--- PROBLEM STATEMENT ---
If a line in the entries includes "Require", show that line.

□ □ □ □

(** * Wasmtime JNI bridge (native/wasmtime-android/src/wasmtime_jni.c)

    A shallow embedding of the six JNI entry points of the bridge, and the
    properties of the bridge's specification checked against them.

    The C functions only talk to two collaborators: the Android log
    (through the [LOGI] macro) and the [JNIEnv] function table
    ([GetStringUTFChars], [ReleaseStringUTFChars], [NewStringUTF]).  Both are
    modelled by an explicit [World] threaded through a small state monad.
    The bridge itself has no global or static variable.

    Assumptions of the model: the string arguments are not null, and
    the virtual machine does not run out of memory, so that
    [GetStringUTFChars] and [NewStringUTF] return what they are asked
    for.  The receiver [thiz] is passed along although no function
    looks at it. *)

From Stdlib Require Import ZArith List String Ascii Bool Lia.
From Stdlib.Strings Require Import Byte.
Import ListNotations.

Local Open Scope Z_scope.
Local Open Scope string_scope.

(* ================================================================== *)
(** ** JNI value types *)

(** [jlong] is a signed 64-bit integer; the bridge only ever produces the
    literal [0], so no wrap-around arithmetic is needed. *)
Definition jlong := Z.

(** A Java string is immutable: it is modelled by its contents (the bytes
    of its modified UTF-8 form, which never contain NUL). *)
Definition jstring := string.

Definition jbyteArray := list byte.

(** An opaque Java object reference ([thiz], a [java.io.File]). *)
Definition jobject := Z.

(* ================================================================== *)
(** ** The world outside the bridge *)

Inductive android_LogPriority : Type :=
| ANDROID_LOG_INFO
| ANDROID_LOG_ERROR.
(** When [verifiedFrontend] is set at the end of a run it was set at its
    start or the frontend check accepted, at some point of the run, the
    credential stored at that point. *)
Lemma run_verifiedFrontend_origin s evs :
  verifiedFrontend (run s evs) = true ->
  verifiedFrontend s = true \/
  exists evs1 evs2, evs = (evs1 ++ ClickVerify :: evs2)%list /\
                    frontendAccepts (pcd (run s evs1)) = true.
Proof.
  revert s. induction evs as [|ev evs IH]; intros s Hv; [by left|].
  rewrite run_cons in Hv. destruct (IH _ Hv) as [Hs|(evs1 & evs2 & -> & Hacc)].
  2:{ right. exists (ev :: evs1), evs2. split; [reflexivity|].
      by rewrite run_cons. }
  destruct ev as [init key| |popup| |project text|reply| ]; simpl in Hs;
    try (by left).
  - left. by destruct init as [?|[]], key as [?|?].
  - left. destruct popup as [?|[pcdStr|?]]; try done.
    by destruct (parse_pcd pcdStr).
  - destruct (frontendAccepts (pcd s)) eqn:Hacc; [|by left].
    right. by exists [], evs.
  - left.
    by destruct (bool_decide (project ∈ projects) && negb (isNaN (Number text))).
Qed.
(** * Automation-openRMS: the resilient interaction engine

    A shallow embedding of the page objects of the Playwright suite
    (automation/pages/HomePage.ts, LoginPage.ts, PatientDetailPage.ts and the
    PatientSearchPage class) together with the properties that the design
    document states about them.

    Conventions of the embedding.
    - A JavaScript string is a list of code units.  The code units are the
      256 values of [ascii], read as the Latin-1 range U+0000..U+00FF; the
      character classes below are the restrictions of the ECMAScript classes
      to that range.
    - [null]/[undefined] is [None]; a rejected promise is [Throw].
    - What Playwright answers for a locator is a field of a document record:
      the page objects are functions of that record. *)

From Stdlib Require Import List Ascii String Bool Arith Lia.
Import ListNotations.

Set Implicit Arguments.

(* ================================================================== *)
(** * Part I: definitions                                              *)
(* ================================================================== *)

(* ------------------------------------------------------------------ *)
(** ** JavaScript strings                                              *)
(* ------------------------------------------------------------------ *)

Module JS.

Definition str := list ascii.

(** A literal of the source. *)
Definition lit (s : string) : str := list_ascii_of_string s.
Arguments lit s%_string.

Definition code (c : ascii) : nat := nat_of_ascii c.

(** LineTerminator: LF and CR (U+2028 and U+2029 lie outside the range). *)
Definition isLineTerminator (c : ascii) : bool :=
  (code c =? 10) || (code c =? 13).

(** WhiteSpace and LineTerminator, the set shared by [trim] and [\s]:
    TAB, LF, VT, FF, CR, SP and NBSP. *)
Definition isWhiteSpace (c : ascii) : bool :=
  ((9 <=? code c) && (code c <=? 13)) || (code c =? 32) || (code c =? 160).

(** [.] without the [s] flag. *)
Definition dot (c : ascii) : bool := negb (isLineTerminator c).

(** [\d] *)
Definition isDigit (c : ascii) : bool := (48 <=? code c) && (code c <=? 57).

(** [\w] *)
Definition isWordChar (c : ascii) : bool :=
  ((65 <=? code c) && (code c <=? 90)) ||
  ((97 <=? code c) && (code c <=? 122)) ||
  isDigit c || (code c =? 95).

Definition isChar (x : ascii) (c : ascii) : bool := Ascii.eqb x c.

(** [String.prototype.toLowerCase]: A-Z, and U+00C0..U+00DE but U+00D7. *)
Definition lowerChar (c : ascii) : ascii :=
  if ((65 <=? code c) && (code c <=? 90)) ||
     ((192 <=? code c) && (code c <=? 222) && negb (code c =? 215))
  then ascii_of_nat (code c + 32) else c.

Definition toLowerCase (s : str) : str := map lowerChar s.

Fixpoint trimStart (s : str) : str :=
  match s with
  | c :: s' => if isWhiteSpace c then trimStart s' else s
  | [] => []
  end.

Definition trimEnd (s : str) : str := rev (trimStart (rev s)).

(** [String.prototype.trim] *)
Definition trim (s : str) : str := trimEnd (trimStart s).

Fixpoint streq (a b : str) : bool :=
  match a, b with
  | [], [] => true
  | x :: a', y :: b' => Ascii.eqb x y && streq a' b'
  | _, _ => false
  end.

Fixpoint startsWith (s p : str) : bool :=
  match p, s with
  | [], _ => true
  | x :: p', y :: s' => Ascii.eqb x y && startsWith s' p'
  | _ :: _, [] => false
  end.

(** [String.prototype.includes] *)
Fixpoint includes (s needle : str) : bool :=
  startsWith s needle ||
  match s with
  | [] => false
  | _ :: s' => includes s' needle
  end.

(** [Array.prototype.includes] on an array of strings. *)
Definition arrayIncludes (a : list str) (t : str) : bool :=
  existsb (fun x => streq x t) a.

(** A string in a condition: the empty string is falsy. *)
Definition truthy (s : str) : bool :=
  match s with [] => false | _ :: _ => true end.

(** [x || ''] for a possibly absent string. *)
Definition orEmpty (o : option str) : str :=
  match o with Some s => s | None => [] end.

(** [s.replace(/\s+/g, ' ')]: every maximal run of white space becomes one
    space; [inRun] tells that the run was already replaced. *)
Fixpoint collapseFrom (inRun : bool) (s : str) : str :=
  match s with
  | [] => []
  | c :: s' =>
      if isWhiteSpace c
      then (if inRun then collapseFrom true s' else " "%char :: collapseFrom true s')
      else c :: collapseFrom false s'
  end.

Definition collapseSpaces (s : str) : str := collapseFrom false s.

(** [s.replace(/[()]/g, '')] *)
Definition dropParens (s : str) : str :=
  filter (fun c => negb (isChar "("%char c || isChar ")"%char c)) s.

(** [s.replace(/\.$/, '')]: without the [m] flag [$] is the end of input, so
    the only candidate is a final full stop. *)
Definition dropFinalDot (s : str) : str :=
  match rev s with
  | c :: r => if isChar "."%char c then rev r else s
  | [] => s
  end.

End JS.
(** * game_data.py: a model of the VGChartz scraper and its properties

    The script fetches listing pages with a retry loop ([fetch_url]), reads
    the number of results of a genre ([get_total_results]), turns the rows
    of a results table into records ([scrape_page]) and appends what it
    collected to a spreadsheet ([main]).

    Python values are modelled as follows.
    - [str] is a list of characters; a character is a code point below 256.
    - [int] is [Z]; the [float] of [total / RESULTS_PER_PAGE] is a binary64
      value of the Standard Library's [SpecFloat].
    - A call that can raise returns an [outcome].
    - The network, the clock and the console are a [world]: the number of
      requests made so far and the trace of effects, in program order. *)

From Stdlib Require Import ZArith Bool Ascii String Lia Arith List.
From Stdlib Require Import SpecFloat DecimalString Permutation.
From Stdlib Require DecimalZ.
Import ListNotations.

#[local] Set Warnings "-register-all".

Local Open Scope Z_scope.

(** ** Python strings *)

Definition str := list ascii.

(** A literal of the source. *)
Definition py (s : string) : str := list_ascii_of_string s.

Definition code (c : ascii) : Z := Z.of_nat (nat_of_ascii c).

Definition str_eqb (a b : str) : bool :=
  if list_eq_dec ascii_dec a b then true else false.

(** [str.isspace] on one character, also the class [\s] of [re]. *)
Definition is_space (c : ascii) : bool :=
  let n := code c in
  ((9 <=? n) && (n <=? 13)) || ((28 <=? n) && (n <=? 32))
  || (n =? 133) || (n =? 160).

(** The characters [int] skips around a numeral: it does not skip the
    separators 28 to 31. *)
Definition is_int_space (c : ascii) : bool :=
  let n := code c in
  ((9 <=? n) && (n <=? 13)) || (n =? 32) || (n =? 133) || (n =? 160).

(** The class [\d] of [re], and the digits [int] reads. *)
Definition is_digit (c : ascii) : bool :=
  let n := code c in (48 <=? n) && (n <=? 57).

Definition digit_value (c : ascii) : Z := code c - 48.

Fixpoint drop_while (p : ascii -> bool) (s : str) : str :=
  match s with
  | [] => []
  | c :: s' => if p c then drop_while p s' else s
  end.

Definition strip_with (p : ascii -> bool) (s : str) : str :=
  rev (drop_while p (rev (drop_while p s))).

(** [s.strip()] *)
Definition strip (s : str) : str := strip_with is_space s.

(** [s.startswith(p)], returning what follows [p]. *)
Fixpoint after_prefix (p s : str) : option str :=
  match p, s with
  | [], _ => Some s
  | a :: p', b :: s' => if Ascii.eqb a b then after_prefix p' s' else None
  | _ :: _, [] => None
  end.

Definition startswith (p s : str) : bool :=
  match after_prefix p s with Some _ => true | None => false end.

(** [sub in s], for a non-empty [sub]. *)
Fixpoint contains (sub s : str) : bool :=
  startswith sub s ||
  match s with
  | [] => false
  | _ :: s' => contains sub s'
  end.

(** [s.replace(old, new)] for a non-empty [old]: the occurrences of [old]
    are replaced from left to right and do not overlap.  [skip] counts the
    characters of an occurrence that remain to be passed over. *)
Fixpoint replace_from (old new : str) (skip : nat) (s : str) : str :=
  match s with
  | [] => []
  | c :: s' =>
      match skip with
      | S k => replace_from old new k s'
      | O =>
          if startswith old s
          then new ++ replace_from old new (List.length old - 1) s'
          else c :: replace_from old new 0 s'
      end
  end.

Definition replace (old new s : str) : str := replace_from old new 0 s.

(** The value of a sequence of decimal digits. *)
Definition digits_value (ds : str) : Z :=
  fold_left (fun acc c => 10 * acc + digit_value c) ds 0.

(** The digits of a numeral in which single underscores may separate
    digits; [after_digit] tells whether the previous character was a digit. *)
Fixpoint int_digits (after_digit : bool) (s : str) : option str :=
  match s with
  | [] => if after_digit then Some [] else None
  | c :: s' =>
      if is_digit c then option_map (cons c) (int_digits true s')
      else if Ascii.eqb c "_"%char
           then (if after_digit then int_digits false s' else None)
           else None
  end.

(** [sys.get_int_max_str_digits()] *)
Definition max_str_digits : nat := 4300.

(** [int(s)] for a string: [None] stands for [ValueError]. *)
Definition int_of_str (s : str) : option Z :=
  let t := strip_with is_int_space s in
  let '(negative, body) :=
    match t with
    | c :: r =>
        if Ascii.eqb c "-"%char then (true, r)
        else if Ascii.eqb c "+"%char then (false, r)
        else (false, t)
    | [] => (false, t)
    end in
  match int_digits false body with
  | Some ds =>
      if (List.length ds <=? max_str_digits)%nat
      then Some (if negative then - digits_value ds else digits_value ds)
      else None
  | None => None
  end.

(** [str(n)], as an f-string or [format] prints an [int]. *)
Definition str_of_int (n : Z) : str := py (NilZero.string_of_int (Z.to_int n)).

(** [range(a, b)] *)
Definition py_range (a b : Z) : list Z :=
  map (fun i => a + Z.of_nat i) (seq 0 (Z.to_nat (b - a))).

(** ** Outcomes and the world *)

Inductive exn : Type :=
| ValueError
| OverflowError
| ZeroDivisionError
| RequestException.

Inductive outcome (A : Type) : Type :=
| Return (a : A)
| Raise (e : exn).
Arguments Return {A} a.
Arguments Raise {A} e.

(** An object that is either a [str] or an [int], as
    [resp.headers.get("Retry-After", 30)] is. *)
Inductive str_or_int : Type :=
| PyStr (s : str)
| PyInt (n : Z).

(** [int(v)] *)
Definition py_int (v : str_or_int) : outcome Z :=
  match v with
  | PyInt n => Return n
  | PyStr s =>
      match int_of_str s with
      | Some n => Return n
      | None => Raise ValueError
      end
  end.

(** What [fetch_url] reads of a response. *)
Record response : Type := {
  status_code : Z;
  text : str;
  retry_after : option str   (* resp.headers.get("Retry-After") *)
}.

(** [requests.get] returns a response or raises. *)
Inductive http_result : Type :=
| Response (r : response)
| ConnectionFailed.

Inductive message : Type :=
| Msg429 (attempt max_retries : Z) (retry_after : str_or_int)
| MsgHttp (status attempt : Z).

Inductive event : Type :=
| EvJitter                       (* time.sleep(random.uniform(1, 3)) *)
| EvGet (url : str)              (* requests.get(url) *)
| EvPrint (m : message)
| EvSleep (seconds : Z).         (* time.sleep(seconds) *)

Record world : Type := {
  requests : nat;                (* requests made so far *)
  trace : list event             (* effects so far, oldest first *)
}.

Definition M (A : Type) : Type := world -> outcome A * world.

Definition ret {A} (a : A) : M A := fun w => (Return a, w).

Definition raise {A} (e : exn) : M A := fun w => (Raise e, w).

Definition bind {A B} (m : M A) (k : A -> M B) : M B :=
  fun w =>
    match m w with
    | (Return a, w') => k a w'
    | (Raise e, w') => (Raise e, w')
    end.

Definition lift {A} (o : outcome A) : M A := fun w => (o, w).

Definition emit (e : event) : M unit :=
  fun w => (Return tt, {| requests := requests w; trace := trace w ++ [e] |}).

Declare Scope py_scope.
Delimit Scope py_scope with py_do.
Notation "x <- m ;; k" := (bind m (fun x => k))
  (at level 100, m at next level, right associativity) : py_scope.
Notation "m ;; k" := (bind m (fun _ => k))
  (at level 100, right associativity) : py_scope.

(** ** The document tree of BeautifulSoup *)

(** A node is a string, a tag with its attributes and its children, or a
    string that [get_text] leaves out: a comment, a declaration, the text
    of a script.  The attributes are the [attrs] dictionary as a list; a
    name occurs once. *)
Inductive PageElement : Type :=
| NavigableString (s : str)
| Comment (s : str)
| Tag (name : str) (attrs : list (str * str)) (contents : list PageElement).

Definition is_tag (name : str) (e : PageElement) : bool :=
  match e with
  | Tag n _ _ => str_eqb n name
  | _ => false
  end.

(** [tag.get(key)]: [None] when the attribute is absent. *)
Fixpoint attrs_get (key : str) (attrs : list (str * str)) : option str :=
  match attrs with
  | [] => None
  | (k, v) :: rest => if str_eqb k key then Some v else attrs_get key rest
  end.

Definition tag_get (key : str) (e : PageElement) : option str :=
  match e with
  | Tag _ attrs _ => attrs_get key attrs
  | _ => None
  end.

(** [tag.get(key, default)] *)
Definition tag_get_default (key default : str) (e : PageElement) : str :=
  match tag_get key e with
  | Some v => v
  | None => default
  end.

(** The descendants of a node in document order, each with its ancestors,
    the nearest first; [above] are the ancestors of the node itself. *)
Fixpoint walk (above : list PageElement) (e : PageElement)
  : list (PageElement * list PageElement) :=
  match e with
  | Tag _ _ contents =>
      (fix children (cs : list PageElement) :=
         match cs with
         | [] => []
         | c :: cs' =>
             (c, e :: above) :: walk (e :: above) c ++ children cs'
         end) contents
  | _ => []
  end.

(** [tag.descendants] *)
Definition descendants (e : PageElement) : list PageElement :=
  map fst (walk [] e).

(** [tag.find_all(name)] *)
Definition find_all (name : str) (e : PageElement) : list PageElement :=
  filter (is_tag name) (descendants e).

(** [tag.find(...)]: the first descendant the filter accepts, with its
    ancestors. *)
Definition find_located (accepts : PageElement -> bool) (e : PageElement)
  : option (PageElement * list PageElement) :=
  find (fun d => accepts (fst d)) (walk [] e).

Definition find_first (accepts : PageElement -> bool) (e : PageElement)
  : option PageElement :=
  option_map fst (find_located accepts e).

(** [element.find_parent(name)], from the ancestors of the element. *)
Definition find_parent (name : str) (ancestors : list PageElement)
  : option PageElement :=
  find (is_tag name) ancestors.

(** [tag.string]: the single string below a tag, through single children. *)
Fixpoint dot_string (e : PageElement) : option str :=
  match e with
  | NavigableString s => Some s
  | Comment s => Some s
  | Tag _ _ [c] => dot_string c
  | Tag _ _ _ => None
  end.

(** The strings [get_text(strip=True)] joins: every descendant string that
    is not a comment, stripped, the empty ones left out. *)
Fixpoint stripped_strings (e : PageElement) : list str :=
  match e with
  | NavigableString s =>
      match strip s with
      | [] => []
      | t => [t]
      end
  | Comment _ => []
  | Tag _ _ contents =>
      (fix children (cs : list PageElement) :=
         match cs with
         | [] => []
         | c :: cs' => stripped_strings c ++ children cs'
         end) contents
  end.

(** [tag.get_text(strip=True)] *)
Definition get_text_strip (e : PageElement) : str :=
  concat (stripped_strings e).

(** ** Regular expressions *)

(** The fragment of [re] the script uses: literals, a greedy starred class
    and a greedy capturing group of one or more characters of a class. *)
Inductive re_item : Type :=
| ReLit (l : str)
| ReStar (cls : ascii -> bool)
| RePlusGroup (cls : ascii -> bool).

(** [cls*] followed by [k]: greedy, it first tries to take one more
    character and falls back to [k] at the current position. *)
Fixpoint star_then (cls : ascii -> bool) (k : str -> option (list str))
  (s : str) : option (list str) :=
  match s with
  | c :: s' =>
      if cls c
      then match star_then cls k s' with
           | Some groups => Some groups
           | None => k s
           end
      else k s
  | [] => k s
  end.

(** [(cls+)] followed by [k]; [taken] is what the group has taken so far.
    The group ends after a character only when taking more fails. *)
Fixpoint plus_group_then (cls : ascii -> bool) (k : str -> option (list str))
  (taken s : str) : option (list str) :=
  match s with
  | c :: s' =>
      if cls c
      then match plus_group_then cls k (taken ++ [c]) s' with
           | Some groups => Some groups
           | None => option_map (cons (taken ++ [c])) (k s')
           end
      else None
  | [] => None
  end.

□ □ □ □

--- SOLUTION FOR THIS TASK ---
From Stdlib Require Import ZArith List String Ascii Bool Lia.
From Stdlib.Strings Require Import Byte.
From Stdlib Require Import List Ascii String Bool Arith Lia.
From Stdlib Require Import ZArith Bool Ascii String Lia Arith List.
From Stdlib Require Import SpecFloat DecimalString Permutation.
From Stdlib Require DecimalZ.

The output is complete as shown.